Keke’s Breakfast Cafe

A few years back, Publix installed a fast-casual, salad-heavy lunchery called Crispers next to two dozen of its groceries. It was the wrong meal for the times. Publix sold Crispers to an Orlando group, which rebranded it Keke’s and filled the seats. Keke’s sticks to a clean and bright space, mustering up a dozen waffles, including a banana split, and almost as many varieties of stuffed French toast and omelets with BBQ chicken, ham and pineapple. Lunch on grilled cheese, cheesesteaks, salads, wraps and panini.

Maple Street Biscuit Co.

Scott Moore and Gus Evans started this Jacksonville original in 2012 based on a Southern crowd pleaser. Today, its biscuits can be found in more than 30 locations pitching updated comfort food, more than half in Florida with another dozen from Georgia to Texas and North Carolina.

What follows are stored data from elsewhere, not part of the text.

(** * amp-youtube 1.0: the Preact component

    A shallow embedding of [extensions/amp-youtube/1.0/component.js]:
    the URL builder ([getEmbedUrl] and the parameter rules of
    [YoutubeWithRef]), the message bridge ([onMessage]) and the load
    handler ([onIframeLoad]), with the properties the specification
    states about them. *)

From Stdlib Require Import Bool Ascii String List ZArith DecimalString DecimalPos DecimalZ.
Import ListNotations.
Open Scope string_scope.

(** ** JavaScript values

    The values that reach the component through a message: JSON values
    and [undefined].  Numbers are the integer-valued doubles that print
    in plain decimal, and NaN (the default duration); arrays and
    functions do not occur in the model.  (The language compares and
    prints an array through its elements, so an array may equal a text
    or make the comparison throw; what is stated about when a handler
    throws is stated for primitive values.)  Strings are byte strings
    (UTF-8). *)

Inductive number : Type :=
| NaN
| Int (z : Z).

#[local] Unset Elimination Schemes.
Inductive value : Type :=
| JUndefined
| JNull
| JBool (b : bool)
| JNum (n : number)
| JStr (s : string)
| JObj (fields : list (string * value)).
#[local] Set Elimination Schemes.

(** ToBoolean: what [if (v)] and [!v] test. *)
Definition ToBoolean (v : value) : bool :=
  match v with
  | JUndefined | JNull => false
  | JBool b => b
  | JNum NaN => false
  | JNum (Int z) => negb (z =? 0)%Z
  | JStr s => negb (s =? "")
  | JObj _ => true
  end.

(** [v != null], which is also [v != undefined]. *)
Definition notNullish (v : value) : bool :=
  match v with
  | JUndefined | JNull => false
  | _ => true
  end.

(** Number::toString for the numbers of the model. *)
Definition numberToString (n : number) : string :=
  match n with
  | NaN => "NaN"
  | Int z => NilZero.string_of_int (Z.to_int z)
  end.

(** ** Objects as property lists

    A plain object is the list of its own properties in insertion
    order.  The operations below are the ones the component uses:
    [k in o], [o[k]], [o[k] = v] and [delete o[k]]. *)

Section Properties.
Context {A : Type}.

Definition has (k : string) (o : list (string * A)) : bool :=
  existsb (fun p => fst p =? k) o.

Fixpoint lookup (k : string) (o : list (string * A)) : option A :=
  match o with
  | [] => None
  | (k', v) :: o' => if k' =? k then Some v else lookup k o'
  end.
(** The round trips for the mappings [l], one connection each, from the
    [n]-th connection on. *)
Fixpoint exchanges (apiSocket : string) (n : nat) (l : list PortMapping) : list event :=
  match l with
  | [] => []
  | i :: rest => exchange apiSocket n i ++ exchanges apiSocket (S n) rest
  end.

(** The answer of the helper on the [n]-th connection, decoded, when the
    connection opens and the write, the shutdown and the read work. *)
Definition response (h : Host) (apiSocket : string) (n : nat) : option (gmap string json) :=
  match os_Dial h n apiSocket with
  | Ok conn =>
      match conn_write conn, conn_closeWrite conn, conn_read conn with
      | None, None, Ok sent =>
          match GoJSON.Unmarshal (GoStrings.upto 2048 sent) with
          | Ok y => Some y
          | Err _ => None
          end
      | _, _, _ => None
      end
  | Err _ => None
  end.

(** Closing the connections [n], ..., [n + count - 1], the last one first. *)
Fixpoint closes (h : Host) (apiSocket : string) (n count : nat) : list event :=
  match count with
  | O => []
  | S count' =>
      closes h apiSocket (S n) count'
      ++ match os_Dial h n apiSocket with
         | Ok conn => closeConn n conn
         | Err _ => []
         end
  end.

(** The address [k] places after [ip], as a number written in bytes, the
    most significant first: the bytes are added from the last one, with
    carry (the sum is truncated to the length of [ip]). *)
Fixpoint addFromLast (reversed : list Z) (k : Z) : list Z :=
  match reversed with
  | [] => []
  | b :: rest => ((b + k) mod 256)%Z :: addFromLast rest ((b + k) / 256)%Z
  end.

Definition addressPlus (ip : GoNet.IP) (k : Z) : GoNet.IP := rev (addFromLast (rev ip) k).

(** The hundredth address of a CIDR, in the words of the specification: the
    address 100 places after the network address. *)
Definition hundredthAddress (slirp4CIDR : string) : option string :=
  match GoNet.ParseCIDR slirp4CIDR with
  | Ok (_, cidr) => Some (GoNet.IP_String (addressPlus (GoNet.net_IP cidr) 100))
  | Err _ => None
  end.

(** ** Vocabulary of the further properties *)

(** The keys the option parser knows. *)
Definition recognised : list string :=
  ["cidr"; "port_handler"; "allow_host_loopback"; "enable_ipv6"; "outbound_addr";
   "outbound_addr6"; "mtu"].

(** [value] is the text of an IPv4 address, of an IPv6 address. *)
Definition isIPv4Literal (value : string) : bool :=
  match GoNet.ParseIP value with
  | Some ip => negb (isNil (GoNet.To4 ip))
  | None => false
  end.

Definition isIPv6Literal (value : string) : bool :=
  match GoNet.ParseIP value with
  | Some ip => isNil (GoNet.To4 ip)
  | None => false
  end.

(** [value] is the text of an IPv4 network. *)
Definition isIPv4CIDR (value : string) : bool :=
  match GoNet.ParseCIDR value with
  | Ok (ip, _) => negb (isNil (GoNet.To4 ip))
  | Err _ => false
  end.

(** What holds of the options the parser hands out: the CIDR, when set, is
    an IPv4 network; the MTU is the default or at least 68; an outbound
    address, when set, is a literal of its family or the name of an interface
    of the host; the pivot-root flag is the engine's. *)
Definition validOptions (defaultMTU : Z) (h : Host) (r : Runtime)
  (o : slirp4netnsNetworkOptions) : bool :=
  (String.eqb (cidr o) "" || isIPv4CIDR (cidr o))
  && ((mtu o =? defaultMTU)%Z || (68 <=? mtu o)%Z)
  && (String.eqb (outboundAddr o) "" || isIPv4Literal (outboundAddr o)
      || isNil (InterfaceByName h (outboundAddr o)))
  && (String.eqb (outboundAddr6 o) "" || isIPv6Literal (outboundAddr6 o)
      || isNil (InterfaceByName h (outboundAddr6 o)))
  && Bool.eqb (noPivotRoot o) (NoPivotRoot (Engine r)).

(** [opts] with its MTU set. *)
Definition withMTU (opts : slirp4netnsNetworkOptions) (n : Z) : slirp4netnsNetworkOptions :=
  mkOptions (cidr opts) (disableHostLoopback opts) (enableIPv6 opts) (isSlirpHostForward opts)
    (noPivotRoot opts) n (outboundAddr opts) (outboundAddr6 opts).

(** The key of a raw option: its text before the first [=]. *)
Definition keyOf (o : string) : string :=
  match GoStrings.SplitN o "=" 2 with
  | k :: _ => k
  | [] => ""
  end.

(** What an accepted option does: the field it sets, and to what. *)
Inductive setting : Type :=
| SetCIDR (value : string)
| SetHostForward (b : bool)
| SetDisableHostLoopback (b : bool)
| SetEnableIPv6 (b : bool)
| SetOutboundAddr (value : string)
| SetOutboundAddr6 (value : string)
| SetMTU (n : Z).

Definition applySetting (st : setting) (opts : slirp4netnsNetworkOptions)
  : slirp4netnsNetworkOptions :=
  match st with
  | SetCIDR value =>
      mkOptions value (disableHostLoopback opts) (enableIPv6 opts) (isSlirpHostForward opts)
        (noPivotRoot opts) (mtu opts) (outboundAddr opts) (outboundAddr6 opts)
  | SetHostForward b =>
      mkOptions (cidr opts) (disableHostLoopback opts) (enableIPv6 opts) b
        (noPivotRoot opts) (mtu opts) (outboundAddr opts) (outboundAddr6 opts)
  | SetDisableHostLoopback b =>
      mkOptions (cidr opts) b (enableIPv6 opts) (isSlirpHostForward opts)
        (noPivotRoot opts) (mtu opts) (outboundAddr opts) (outboundAddr6 opts)
  | SetEnableIPv6 b =>
      mkOptions (cidr opts) (disableHostLoopback opts) b (isSlirpHostForward opts)
        (noPivotRoot opts) (mtu opts) (outboundAddr opts) (outboundAddr6 opts)
  | SetOutboundAddr value =>
      mkOptions (cidr opts) (disableHostLoopback opts) (enableIPv6 opts) (isSlirpHostForward opts)
        (noPivotRoot opts) (mtu opts) value (outboundAddr6 opts)
  | SetOutboundAddr6 value => withOutboundAddr6 opts value
  | SetMTU n => withMTU opts n
  end.

(** The field a setting writes. *)
Definition fieldOf (st : setting) : nat :=
  match st with
  | SetCIDR _ => 0
  | SetHostForward _ => 1
  | SetDisableHostLoopback _ => 2
  | SetEnableIPv6 _ => 3
  | SetOutboundAddr _ => 4
  | SetOutboundAddr6 _ => 5
  | SetMTU _ => 6
  end.

(** The field written for a key. *)
Definition fieldOfKey (k : string) : option nat :=
  if String.eqb k "cidr" then Some 0
  else if String.eqb k "port_handler" then Some 1
  else if String.eqb k "allow_host_loopback" then Some 2
  else if String.eqb k "enable_ipv6" then Some 3
  else if String.eqb k "outbound_addr" then Some 4
  else if String.eqb k "outbound_addr6" then Some 5
  else if String.eqb k "mtu" then Some 6
  else None.

(** The capability of slirp4netns an argument of the command line needs. *)
Definition switchAllowed (features : slirpFeatures) (arg : string) : bool :=
  if String.eqb arg "--disable-host-loopback" then HasDisableHostLoopback features
  else if String.prefix "--mtu=" arg then HasMTU features
  else if String.eqb arg "--enable-sandbox" then HasEnableSandbox features
  else if String.eqb arg "--enable-seccomp" then HasEnableSeccomp features
  else if String.prefix "--cidr=" arg then HasCIDR features
  else if String.eqb arg "--enable-ipv6" then HasIPv6 features
  else if String.prefix "--outbound-addr=" arg then HasOutboundAddr features
  else if String.prefix "--outbound-addr6=" arg
       then HasOutboundAddr features && HasIPv6 features
  else false.

(** The value of a raw option: its text after the first [=]. *)
Definition valueOf (o : string) : string :=
  match GoStrings.SplitN o "=" 2 with
  | _ :: v :: _ => v
  | _ => ""
  end.

(** The port handler a list of options asks for: what its last
    [port_handler] option says, [rootlesskit] when it has none; [true] stands
    for [slirp4netns]. *)
Definition portHandler (slirpOptions : list string) : bool :=
  match last (List.filter (fun o => String.eqb (keyOf o) "port_handler") slirpOptions) with
  | Some o => String.eqb (valueOf o) "slirp4netns"
  | None => false
  end.


(** The connections a trace dials, and the connections it closes, in order. *)
Definition dialled (tr : list event) : list nat :=
  flat_map (fun ev => match ev with EvDial n _ => [n] | _ => [] end) tr.

Definition closedConns (tr : list event) : list nat :=
  flat_map (fun ev => match ev with EvConnClose n => [n] | _ => [] end) tr.

(** The connections of a trace that carry a write, a shutdown or a read. *)
Definition usedConns (tr : list event) : list nat :=
  flat_map (fun ev => match ev with
                      | EvWrite n _ => [n]
                      | EvCloseWrite n => [n]
                      | EvConnRead n => [n]
                      | _ => []
                      end) tr.

(** The [n]-th dial of the control socket gives a connection. *)
Definition opens (h : Host) (apiSocket : string) (n : nat) : bool :=
  match os_Dial h n apiSocket with
  | Ok _ => true
  | Err _ => false
  end.

(** Counting the events of a trace. *)
Fixpoint count (P : event -> bool) (tr : list event) : nat :=
  match tr with
  | [] => 0
  | ev :: tr => (if P ev then 1 else 0) + count P tr
  end.

(** A log file was created; a file or pipe end is closed. *)
Definition isCreated (h : Host) (ev : event) : bool :=
  match ev with
  | EvCreate path => isNil (os_Create h path)
  | _ => false
  end.

Definition isClose (name : string) (ev : event) : bool :=
  match ev with
  | EvClose name' => String.eqb name name'
  | _ => false
  end.

(** A process was started; a process handle is released. *)
Definition isStarted (h : Host) (ev : event) : bool :=
  match ev with
  | EvStart c => match os_Start h c with Ok _ => true | Err _ => false end
  | _ => false
  end.

Definition isRelease (ev : event) : bool :=
  match ev with
  | EvRelease _ => true
  | _ => false
  end.

(** The sync pipe of a call was made. *)
Definition isSyncPipe (h : Host) (ev : event) : bool :=
  match ev with
  | EvPipe name => String.eqb name "syncR, syncW" && isNil (os_Pipe h name)
  | _ => false
  end.

(** The events of the readiness wait: the deadline, the read, the status
    query, the log file and the log. *)
Definition isWaitEvent (ev : event) : bool :=
  match ev with
  | EvSetDeadline _ | EvRead | EvWait4 _ | EvSeek | EvReadAll | EvLog _ _ _ => true
  | _ => false
  end.

(** The calls on the control socket, and with the log the events of the
    registration of port mappings over it. *)
Definition isSocketCall (ev : event) : bool :=
  match ev with
  | EvWaitForFile _ | EvDial _ _ | EvWrite _ _ | EvCloseWrite _ | EvConnRead _
  | EvConnClose _ => true
  | _ => false
  end.

Definition isSocketEvent (ev : event) : bool :=
  match ev with
  | EvLog _ _ _ => true
  | _ => isSocketCall ev
  end.

(** An attempt to start a process, to create a file. *)
Definition isStartCall (ev : event) : bool :=
  match ev with
  | EvStart _ => true
  | _ => false
  end.

Definition isCreateCall (ev : event) : bool :=
  match ev with
  | EvCreate _ => true
  | _ => false
  end.
(** * BlueFlagBot: the decision pipeline

    A shallow embedding of the decision pipeline of BlueFlagBot
    ([src/core/scoring.py], [src/core/database.py], [src/api/youtube.py],
    [src/core/bot.py]) and the properties the specification states about it.

    Conventions of the embedding.
    - Text is 7-bit: [str.lower], [\w], [\s] and [\d] are the ASCII
      restrictions of the Python operations.
    - A point in time is an integer number of microseconds.  The program
      reads two clocks: Python's [datetime.now()] and the CURRENT_TIMESTAMP
      of SQLite; both readings are inputs ([Clock]).
    - The SQLite store is a record of tables; a UNIQUE table keyed by one
      column that is only read by key is a finite map, the others are lists
      of rows, newest first.
    - [html.unescape] is a library function taken as a parameter. *)

From Stdlib Require Import ZArith String Ascii List Bool Lia.
From stdpp Require Import base option list gmap sorting strings.

Local Open Scope Z_scope.

(** ** Python text operations *)

Module Text.

Definition code (c : ascii) : N := N_of_ascii c.

Definition between (lo hi : N) (c : ascii) : bool :=
  ((lo <=? code c) && (code c <=? hi))%N.

Definition is_upper (c : ascii) : bool := between 65 90 c.
Definition is_lower (c : ascii) : bool := between 97 122 c.
Definition is_digit (c : ascii) : bool := between 48 57 c.

(** [\w] *)
Definition is_word (c : ascii) : bool :=
  is_upper c || is_lower c || is_digit c || (code c =? 95)%N.

(** [\s] and [str.isspace]: TAB LF VT FF CR, FS GS RS US, SPACE. *)
Definition is_space (c : ascii) : bool :=
  between 9 13 c || between 28 31 c || (code c =? 32)%N.

Definition lower_char (c : ascii) : ascii :=
  if is_upper c then ascii_of_N (code c + 32) else c.

Definition upper_char (c : ascii) : ascii :=
  if is_lower c then ascii_of_N (code c - 32) else c.

(** [s.lower()] and [s.upper()] *)
Fixpoint lower (s : string) : string :=
  match s with
  | EmptyString => EmptyString
  | String c s' => String (lower_char c) (lower s')
  end.

Fixpoint upper (s : string) : string :=
  match s with
  | EmptyString => EmptyString
  | String c s' => String (upper_char c) (upper s')
  end.

(** [sub in s] *)
Fixpoint contains (sub s : string) : bool :=
  String.prefix sub s ||
  match s with
  | EmptyString => false
  | String _ s' => contains sub s'
  end.

(** [x in xs] for a list of strings *)
Definition mem (x : string) (xs : list string) : bool :=
  existsb (String.eqb x) xs.

(** [re.sub(r'[^\w\s]', '', s)] *)
Fixpoint drop_punctuation (s : string) : string :=
  match s with
  | EmptyString => EmptyString
  | String c s' =>
      if is_word c || is_space c then String c (drop_punctuation s')
      else drop_punctuation s'
  end.
Lemma epoch_fraction_mono (niters e1 e2 : nat) :
  0 < niters -> e1 <= e2 ->
  (Rmin (INR e1 / INR niters) 1 <= Rmin (INR e2 / INR niters) 1)%R.
Proof.
  intros HN He.
  assert (HposN : (0 < INR niters)%R) by (apply lt_0_INR; lia).
  assert (Hle : (INR e1 / INR niters <= INR e2 / INR niters)%R).
  { unfold Rdiv. apply Rmult_le_compat_r; [left; apply Rinv_0_lt_compat; exact HposN|].
    apply le_INR. exact He. }
  apply Rmin_glb.
  - eapply Rle_trans; [apply Rmin_l | exact Hle].
  - apply Rmin_r.
Qed.

Lemma epoch_fraction_full (niters e : nat) :
  0 < niters -> niters <= e -> Rmin (INR e / INR niters) 1 = 1%R.
Proof.
  intros HN He.
  assert (HposN : (0 < INR niters)%R) by (apply lt_0_INR; lia).
  apply Rmin_right.
  apply (Rmult_le_reg_r (INR niters)); [exact HposN|].
  unfold Rdiv. rewrite Rmult_assoc, Rinv_l by lra.
  rewrite Rmult_1_l, Rmult_1_r. apply le_INR. exact He.
Qed.

Lemma lr_lambda_start (d : R) (niters : nat) :
  (0 < d)%R -> lr_lambda d niters 0 = 1%R.
Proof.
  intros Hd. unfold lr_lambda. simpl INR. unfold Rdiv. rewrite Rmult_0_l.
  rewrite Rmin_left by lra. apply Rpower_O. exact Hd.
Qed.

Lemma lr_lambda_floor (d : R) (niters e : nat) :
  (0 < d)%R -> 0 < niters -> niters <= e -> lr_lambda d niters e = d.
Proof.
  intros Hd HN He. unfold lr_lambda. rewrite epoch_fraction_full by assumption.
  apply Rpower_1. exact Hd.
Qed.

Lemma lr_lambda_antitone (d : R) (niters e1 e2 : nat) :
  (0 < d <= 1)%R -> 0 < niters -> e1 <= e2 ->
  (lr_lambda d niters e2 <= lr_lambda d niters e1)%R.
Proof.
  intros Hd HN He. unfold lr_lambda.
  apply Rpower_base_le_1_antitone; [exact Hd|].
  apply epoch_fraction_mono; assumption.
Qed.

(** C3. The multiplier of the learning rate is [d ** min(e / N, 1)]: it is 1
    at epoch 0, it is [d] from epoch [N] on, and it never increases. *)
Theorem lr_multiplier_schedule (d : R) (niters : nat) :
  (0 < d <= 1)%R -> 0 < niters ->
  (forall e, lr_lambda d niters e = Rpower d (Rmin (INR e / INR niters) 1)) /\
  lr_lambda d niters 0 = 1%R /\
  (forall e, niters <= e -> lr_lambda d niters e = d) /\
  (forall e1 e2, e1 <= e2 -> (lr_lambda d niters e2 <= lr_lambda d niters e1)%R).
Proof.
  intros Hd HN. split; [reflexivity|]. split; [|split].
  - apply lr_lambda_start. lra.
  - intros e He. apply lr_lambda_floor; [lra | exact HN | exact He].
  - intros e1 e2 He. apply lr_lambda_antitone; assumption.
Qed.

Lemma lr_multiplier_schedule_witness :
  lr_lambda image_decay image_niters 0 = 1%R /\
  lr_lambda image_decay image_niters 2000 = (1 / 10)%R /\
  (lr_lambda image_decay image_niters 1500 <= lr_lambda image_decay image_niters 500)%R.
Proof.
  assert (Hd : (0 < image_decay <= 1)%R) by (unfold image_decay; lra).
  assert (HN : 0 < image_niters) by (unfold image_niters; lia).
  destruct (lr_multiplier_schedule image_decay image_niters Hd HN)
    as (_ & H0 & Hend & Hmono).
  split; [exact H0|]. split.
  - apply Hend. unfold image_niters. lia.
  - apply Hmono. lia.
Defined.

(** The occupancy script's schedule, with its decay factor 0.2 and its 200
    epochs. *)
Lemma occupancy_lr_multiplier :
  lr_lambda occupancy_decay occupancy_niters 0 = 1%R /\
  (forall e, 200 <= e -> lr_lambda occupancy_decay occupancy_niters e = (2 / 10)%R) /\
  (forall e1 e2, e1 <= e2 ->
     (lr_lambda occupancy_decay occupancy_niters e2
      <= lr_lambda occupancy_decay occupancy_niters e1)%R).
Proof.
  assert (Hd : (0 < occupancy_decay <= 1)%R) by (unfold occupancy_decay; lra).
  assert (HN : 0 < occupancy_niters) by (unfold occupancy_niters; lia).
  split; [apply lr_lambda_start; lra|]. split.
  - intros e He. apply lr_lambda_floor; [lra | exact HN | exact He].
  - intros e1 e2 He. apply lr_lambda_antitone; assumption.
Qed.

(** C10. The image script starts Adam at the configured rate times
    [min(1, maxpoints / (H * W))]: scaled down in proportion for an image
    with more samples than the batch size, unchanged otherwise; the decay
    multiplies this scaled rate. The occupancy script starts at the
    configured rate. *)
Theorem image_initial_lr_scaling (base : R) (maxpoints H W : nat) :
  0 < H * W ->
  image_initial_lr base maxpoints H W
  = (base * Rmin 1 (INR maxpoints / INR (H * W)))%R /\
  (maxpoints < H * W ->
     image_initial_lr base maxpoints H W = (base * (INR maxpoints / INR (H * W)))%R /\
     ((0 < base)%R -> (image_initial_lr base maxpoints H W < base)%R)) /\
  (H * W <= maxpoints -> image_initial_lr base maxpoints H W = base) /\
  (forall epoch,
     image_lr H W epoch
     = (image_initial_lr learning_rate image_maxpoints H W
        * lr_lambda image_decay image_niters epoch)%R) /\
  occupancy_initial_lr base = base /\
  (forall epoch,
     occupancy_lr epoch
     = (learning_rate * lr_lambda occupancy_decay occupancy_niters epoch)%R).
Proof.
  intros Hn.
  assert (Hpos : (0 < INR (H * W))%R) by (apply lt_0_INR; exact Hn).
  split; [reflexivity|]. split; [|split; [|repeat split]].
  - intros Hlt. apply lt_INR in Hlt.
    assert (Hfrac : (INR maxpoints / INR (H * W) < 1)%R).
    { apply (Rmult_lt_reg_r (INR (H * W))); [exact Hpos|].
      unfold Rdiv. rewrite Rmult_assoc, Rinv_l by lra. lra. }
    unfold image_initial_lr. rewrite Rmin_right by lra.
    split; [reflexivity|]. intros Hb. nra.
  - intros Hle. apply le_INR in Hle.
    assert (Hfrac : (1 <= INR maxpoints / INR (H * W))%R).
    { apply (Rmult_le_reg_r (INR (H * W))); [exact Hpos|].
      unfold Rdiv. rewrite Rmult_assoc, Rinv_l by lra. lra. }
    unfold image_initial_lr. rewrite Rmin_left by lra. ring.
Qed.

Lemma image_initial_lr_scaling_witness :
  image_initial_lr learning_rate image_maxpoints 512 512
  = (learning_rate * (INR image_maxpoints / INR (512 * 512)))%R /\
  image_initial_lr learning_rate image_maxpoints 128 128 = learning_rate.
Proof.
  split.
  - apply (image_initial_lr_scaling learning_rate image_maxpoints 512 512).
    + apply Nat.ltb_lt. vm_compute. reflexivity.
    + apply Nat.ltb_lt. vm_compute. reflexivity.
  - apply (image_initial_lr_scaling learning_rate image_maxpoints 128 128).
    + apply Nat.ltb_lt. vm_compute. reflexivity.
    + apply Nat.leb_le. vm_compute. reflexivity.
Defined.

(** ** Intersection over union *)

Lemma zip_with_andb_diag (l : list bool) : zip_with andb l l = l.
Proof.
  induction l as [|b l IH]; simpl; [reflexivity|].
  rewrite IH. destruct b; reflexivity.
Qed.

Lemma zip_with_orb_diag (l : list bool) : zip_with orb l l = l.
Proof.
  induction l as [|b l IH]; simpl; [reflexivity|].
  rewrite IH. destruct b; reflexivity.
Qed.

Lemma count_true_binarize_0 (thres : Q) (a : list Q) :
  count_true (binarize thres a) = 0 <-> existsb (Qltb thres) a = false.
Proof.
  unfold count_true, binarize. induction a as [|v a IH]; simpl; [tauto|].
  destruct (Qltb thres v) eqn:Hv; simpl.
  - split; [lia | discriminate].
  - exact IH.
Qed.

(** C6, as the spec's definition has it. [iou(A, A, t)] is 1 when some
    element of [A] exceeds [t], and 0, the value of an empty union, when
    none does. *)
Theorem iou_self (A : list Q) (t : Q) :
  (iou A A t == if existsb (Qltb t) A then 1 else 0)%Q.
Proof.
  unfold iou. cbv zeta. rewrite zip_with_andb_diag, zip_with_orb_diag.
  destruct (Nat.eqb_spec (count_true (binarize t A)) 0) as [Hz|Hnz].
  - apply count_true_binarize_0 in Hz. rewrite Hz. reflexivity.
  - destruct (existsb (Qltb t) A) eqn:Hex.
    + apply Qmult_inv_r. unfold Qeq. simpl. lia.
    + apply count_true_binarize_0 in Hex. contradiction.
Qed.

(** C6 as stated fails where nothing exceeds the threshold: the union is
    empty and the result is 0. *)
Lemma iou_self_empty_union :
  (iou [0%Q; 1 # 4] [0%Q; 1 # 4] (1 # 2) == 0)%Q /\
  ~ (iou [0%Q; 1 # 4] [0%Q; 1 # 4] (1 # 2) == 1)%Q.
Proof.
  split; [vm_compute; reflexivity|].
  vm_compute. discriminate.
Qed.

(** ** The crop *)

(** C5 fails on the code: the slices end before the largest occupied index
    of each axis. Of the eight occupied samples of the cube one is kept. *)
Lemma crop_drops_last_occupied_index :
  crop demo_cube = Ok [[[1%Q]]] /\
  count_above demo_cube (99 # 100) = 8 /\
  count_above [[[1%Q]]] (99 # 100) = 1 /\
  shape demo_cube = (2, 2, 2) /\
  shape [[[1%Q]]] = (1, 1, 1).
Proof.
  repeat split; vm_compute; reflexivity.
Qed.

(** ** Reporting failures *)

Lemma minibatches_nonempty (n maxpoints : nat) (indices : list nat) :
  0 < maxpoints -> 0 < n ->
  exists b batches, minibatches n maxpoints indices = Ok (b :: batches).
Proof.
  intros Hm Hn. unfold minibatches, py_range.
  destruct (Nat.eqb_spec maxpoints 0) as [->|_]; [lia|].
  destruct n as [|n]; [lia|]. simpl. eauto.
Qed.

Section LoopFacts.
Context {Coord Net : Type} `{Coord_inhabited : Inhabited Coord}.
Variable forward : Net -> list Coord -> tensor.
Variable optim_step : Net -> nat -> list Coord -> tensor -> Net.
Variable coords : list Coord.
Variable targets : tensor.
Variable last_epoch : nat.

Lemma minibatch_loop_loss_kept (batches : list (list nat)) (s : loop_state Net) :
  is_Some (loss s) ->
  is_Some (loss (foldl (minibatch forward optim_step coords targets last_epoch) s batches)).
Proof.
  revert s. induction batches as [|b batches IH]; intros s Hs; simpl; [exact Hs|].
  apply IH. simpl. eauto.
Qed.

(** After an epoch with at least one minibatch [cnt] is positive and [loss]
    is bound. *)
Lemma minibatch_loop_ran (b : list nat) (batches : list (list nat)) (s : loop_state Net) :
  cnt s = 0 ->
  let l := foldl (minibatch forward optim_step coords targets last_epoch) s (b :: batches) in
  (cnt l =? 0) = false /\ is_Some (loss l).
Proof.
  intros Hc l. split.
  - destruct (minibatch_loop_totals forward optim_step coords targets last_epoch
                (b :: batches) s) as [Hcnt _].
    fold l in Hcnt. apply Nat.eqb_neq. rewrite Hcnt. simpl. lia.
  - subst l. simpl. apply minibatch_loop_loss_kept. simpl. eauto.
Qed.

End LoopFacts.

The flaky namesake adapts easily to lunch and modern trims. You can have it the old-fashioned way, with housemade jam or real maple syrup — shame to have to say that. You can fill it with fried chicken, goat cheese, eggs, bacon or collard greens. Vegetarians get a chance at biscuits and gravy of their own, made with shiitake mushrooms.

There’s even a biscuit surrogate — a “hash brown cake’’ of fried potatoes. Pair with dark chocolate cocoa and modern espresso or a latte with — what else? — maple syrup.

MSB has long common tables and get-to-know-you service. My order was tagged with the name of my 6th-grade teacher.